Look through the entries below for the string "first", and copy each line where it is found.

════

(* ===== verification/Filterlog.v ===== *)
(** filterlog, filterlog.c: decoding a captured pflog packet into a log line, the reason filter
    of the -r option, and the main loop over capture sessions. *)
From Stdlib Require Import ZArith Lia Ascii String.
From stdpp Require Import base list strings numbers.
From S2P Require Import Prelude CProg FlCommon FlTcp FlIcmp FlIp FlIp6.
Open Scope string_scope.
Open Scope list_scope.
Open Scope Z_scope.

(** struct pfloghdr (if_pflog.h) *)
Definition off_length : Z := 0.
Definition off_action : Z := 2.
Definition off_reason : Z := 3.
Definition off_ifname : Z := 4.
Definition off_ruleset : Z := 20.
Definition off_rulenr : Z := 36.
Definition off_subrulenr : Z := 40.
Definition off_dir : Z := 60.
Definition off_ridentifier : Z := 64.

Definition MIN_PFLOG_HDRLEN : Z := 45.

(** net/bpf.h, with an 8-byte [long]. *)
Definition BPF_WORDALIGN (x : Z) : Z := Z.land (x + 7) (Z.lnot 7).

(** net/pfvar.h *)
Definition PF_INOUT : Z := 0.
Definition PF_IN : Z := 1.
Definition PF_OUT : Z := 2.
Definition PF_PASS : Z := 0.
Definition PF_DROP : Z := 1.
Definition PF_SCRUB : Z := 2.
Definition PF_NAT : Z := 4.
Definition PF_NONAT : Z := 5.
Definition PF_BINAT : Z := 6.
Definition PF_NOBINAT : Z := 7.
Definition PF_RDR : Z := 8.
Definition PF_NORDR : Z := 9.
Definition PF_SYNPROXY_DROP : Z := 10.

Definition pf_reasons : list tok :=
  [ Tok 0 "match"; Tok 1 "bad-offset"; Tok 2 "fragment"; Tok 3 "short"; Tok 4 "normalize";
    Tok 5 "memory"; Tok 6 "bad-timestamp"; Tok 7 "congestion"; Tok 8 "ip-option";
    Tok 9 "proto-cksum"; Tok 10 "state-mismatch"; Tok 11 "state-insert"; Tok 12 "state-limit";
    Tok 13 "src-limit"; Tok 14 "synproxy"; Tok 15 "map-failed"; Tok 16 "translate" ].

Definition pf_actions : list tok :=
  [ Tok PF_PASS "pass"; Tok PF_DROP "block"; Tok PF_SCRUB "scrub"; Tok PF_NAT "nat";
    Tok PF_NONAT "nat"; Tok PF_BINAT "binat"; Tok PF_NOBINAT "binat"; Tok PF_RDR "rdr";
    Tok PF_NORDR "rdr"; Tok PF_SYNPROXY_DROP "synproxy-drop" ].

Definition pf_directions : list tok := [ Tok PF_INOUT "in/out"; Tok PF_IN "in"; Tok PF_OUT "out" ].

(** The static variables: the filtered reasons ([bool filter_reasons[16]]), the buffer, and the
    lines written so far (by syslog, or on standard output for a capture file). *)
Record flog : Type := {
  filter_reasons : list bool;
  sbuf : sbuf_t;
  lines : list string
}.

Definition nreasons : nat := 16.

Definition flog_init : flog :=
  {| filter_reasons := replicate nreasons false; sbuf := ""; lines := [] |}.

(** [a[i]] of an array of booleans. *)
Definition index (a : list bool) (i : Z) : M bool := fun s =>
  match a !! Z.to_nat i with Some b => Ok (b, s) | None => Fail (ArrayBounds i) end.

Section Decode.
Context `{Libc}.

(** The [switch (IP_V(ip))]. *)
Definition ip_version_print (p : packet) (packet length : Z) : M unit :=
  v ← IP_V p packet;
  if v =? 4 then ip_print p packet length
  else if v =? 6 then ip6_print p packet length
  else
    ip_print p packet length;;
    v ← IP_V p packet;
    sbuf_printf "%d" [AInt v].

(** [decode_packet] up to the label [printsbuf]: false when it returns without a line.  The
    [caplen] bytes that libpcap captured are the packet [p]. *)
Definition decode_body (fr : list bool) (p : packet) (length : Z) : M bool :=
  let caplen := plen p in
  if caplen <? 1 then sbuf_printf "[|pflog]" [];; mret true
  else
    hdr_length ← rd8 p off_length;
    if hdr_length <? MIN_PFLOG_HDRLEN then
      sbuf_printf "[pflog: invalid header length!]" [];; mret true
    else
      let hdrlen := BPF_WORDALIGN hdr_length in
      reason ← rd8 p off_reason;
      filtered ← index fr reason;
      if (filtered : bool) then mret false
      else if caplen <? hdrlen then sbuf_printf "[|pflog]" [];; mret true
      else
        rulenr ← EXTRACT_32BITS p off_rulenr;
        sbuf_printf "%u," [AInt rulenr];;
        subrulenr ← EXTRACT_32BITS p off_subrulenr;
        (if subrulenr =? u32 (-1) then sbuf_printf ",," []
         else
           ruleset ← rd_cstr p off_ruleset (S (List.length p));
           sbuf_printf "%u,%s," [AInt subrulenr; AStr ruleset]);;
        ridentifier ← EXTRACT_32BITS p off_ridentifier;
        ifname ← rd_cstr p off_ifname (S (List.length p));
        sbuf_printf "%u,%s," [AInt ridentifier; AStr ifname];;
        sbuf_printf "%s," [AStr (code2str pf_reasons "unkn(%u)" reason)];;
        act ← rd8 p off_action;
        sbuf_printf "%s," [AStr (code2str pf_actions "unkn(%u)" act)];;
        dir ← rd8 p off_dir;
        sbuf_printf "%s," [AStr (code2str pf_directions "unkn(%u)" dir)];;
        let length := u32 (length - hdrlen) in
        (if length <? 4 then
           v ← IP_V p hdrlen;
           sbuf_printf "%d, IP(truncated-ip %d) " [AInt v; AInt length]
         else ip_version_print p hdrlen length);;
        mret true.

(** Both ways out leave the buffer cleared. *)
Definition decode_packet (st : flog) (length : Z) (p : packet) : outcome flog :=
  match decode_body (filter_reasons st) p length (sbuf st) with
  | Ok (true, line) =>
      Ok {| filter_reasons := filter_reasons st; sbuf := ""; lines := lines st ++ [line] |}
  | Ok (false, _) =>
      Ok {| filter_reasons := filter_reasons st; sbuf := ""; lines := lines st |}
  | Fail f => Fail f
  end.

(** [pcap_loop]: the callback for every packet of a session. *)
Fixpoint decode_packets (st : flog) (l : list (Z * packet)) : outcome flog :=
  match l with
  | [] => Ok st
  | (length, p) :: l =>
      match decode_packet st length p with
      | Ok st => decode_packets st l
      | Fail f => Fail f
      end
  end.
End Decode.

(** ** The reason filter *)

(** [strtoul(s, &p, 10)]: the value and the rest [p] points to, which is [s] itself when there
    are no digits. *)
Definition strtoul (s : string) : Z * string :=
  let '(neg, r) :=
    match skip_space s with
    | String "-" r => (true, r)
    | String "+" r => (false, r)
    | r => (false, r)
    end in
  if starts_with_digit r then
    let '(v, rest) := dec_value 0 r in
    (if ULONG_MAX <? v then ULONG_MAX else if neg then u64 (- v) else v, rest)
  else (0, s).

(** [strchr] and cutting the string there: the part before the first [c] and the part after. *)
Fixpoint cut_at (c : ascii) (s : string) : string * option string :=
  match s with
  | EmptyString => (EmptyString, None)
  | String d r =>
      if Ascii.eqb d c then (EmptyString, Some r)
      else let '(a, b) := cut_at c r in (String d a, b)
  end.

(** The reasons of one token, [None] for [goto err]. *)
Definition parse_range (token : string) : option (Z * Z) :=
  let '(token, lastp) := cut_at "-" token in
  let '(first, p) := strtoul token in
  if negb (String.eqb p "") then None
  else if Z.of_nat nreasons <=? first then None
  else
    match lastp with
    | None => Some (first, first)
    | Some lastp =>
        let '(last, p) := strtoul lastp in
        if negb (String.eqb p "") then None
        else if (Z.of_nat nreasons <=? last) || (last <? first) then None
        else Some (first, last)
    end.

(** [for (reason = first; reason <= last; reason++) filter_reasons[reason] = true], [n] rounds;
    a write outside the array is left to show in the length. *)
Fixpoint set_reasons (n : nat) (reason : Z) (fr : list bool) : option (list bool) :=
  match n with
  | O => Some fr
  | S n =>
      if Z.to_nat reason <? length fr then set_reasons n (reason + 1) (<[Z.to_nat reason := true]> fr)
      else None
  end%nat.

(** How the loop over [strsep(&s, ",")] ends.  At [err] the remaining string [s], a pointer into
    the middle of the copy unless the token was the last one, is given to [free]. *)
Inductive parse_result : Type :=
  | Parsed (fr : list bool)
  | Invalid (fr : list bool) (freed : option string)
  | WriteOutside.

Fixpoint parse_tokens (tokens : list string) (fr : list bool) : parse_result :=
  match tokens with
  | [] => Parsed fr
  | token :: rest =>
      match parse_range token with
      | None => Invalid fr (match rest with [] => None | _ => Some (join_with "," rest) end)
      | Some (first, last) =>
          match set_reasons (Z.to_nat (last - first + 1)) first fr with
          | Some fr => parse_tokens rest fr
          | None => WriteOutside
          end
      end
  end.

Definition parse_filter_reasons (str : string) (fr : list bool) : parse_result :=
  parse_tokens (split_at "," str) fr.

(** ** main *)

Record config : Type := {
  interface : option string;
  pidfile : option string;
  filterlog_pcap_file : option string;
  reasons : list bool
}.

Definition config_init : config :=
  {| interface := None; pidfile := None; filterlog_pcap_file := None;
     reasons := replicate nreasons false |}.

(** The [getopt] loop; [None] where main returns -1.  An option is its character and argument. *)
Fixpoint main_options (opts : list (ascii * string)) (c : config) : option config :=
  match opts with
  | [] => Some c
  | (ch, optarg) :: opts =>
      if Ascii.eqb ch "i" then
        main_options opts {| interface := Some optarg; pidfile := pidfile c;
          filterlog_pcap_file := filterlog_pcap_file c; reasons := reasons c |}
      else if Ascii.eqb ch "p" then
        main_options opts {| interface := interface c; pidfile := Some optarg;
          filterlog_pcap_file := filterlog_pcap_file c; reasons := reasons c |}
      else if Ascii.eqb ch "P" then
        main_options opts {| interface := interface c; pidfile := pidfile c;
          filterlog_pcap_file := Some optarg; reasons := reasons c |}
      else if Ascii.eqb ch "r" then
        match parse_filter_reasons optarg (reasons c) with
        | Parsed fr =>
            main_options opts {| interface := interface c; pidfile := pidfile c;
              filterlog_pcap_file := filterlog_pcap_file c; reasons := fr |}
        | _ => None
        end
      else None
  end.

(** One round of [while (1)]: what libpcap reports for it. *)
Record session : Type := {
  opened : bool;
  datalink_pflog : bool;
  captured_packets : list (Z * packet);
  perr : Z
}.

════

● ANSWER BELOW
(** [strchr] and cutting the string there: the part before the first [c] and the part after. *)
  let '(first, p) := strtoul token in
  else if Z.of_nat nreasons <=? first then None
    | None => Some (first, first)
        else if (Z.of_nat nreasons <=? last) || (last <? first) then None
        else Some (first, last)
(** [for (reason = first; reason <= last; reason++) filter_reasons[reason] = true], [n] rounds;
      | Some (first, last) =>
          match set_reasons (Z.to_nat (last - first + 1)) first fr with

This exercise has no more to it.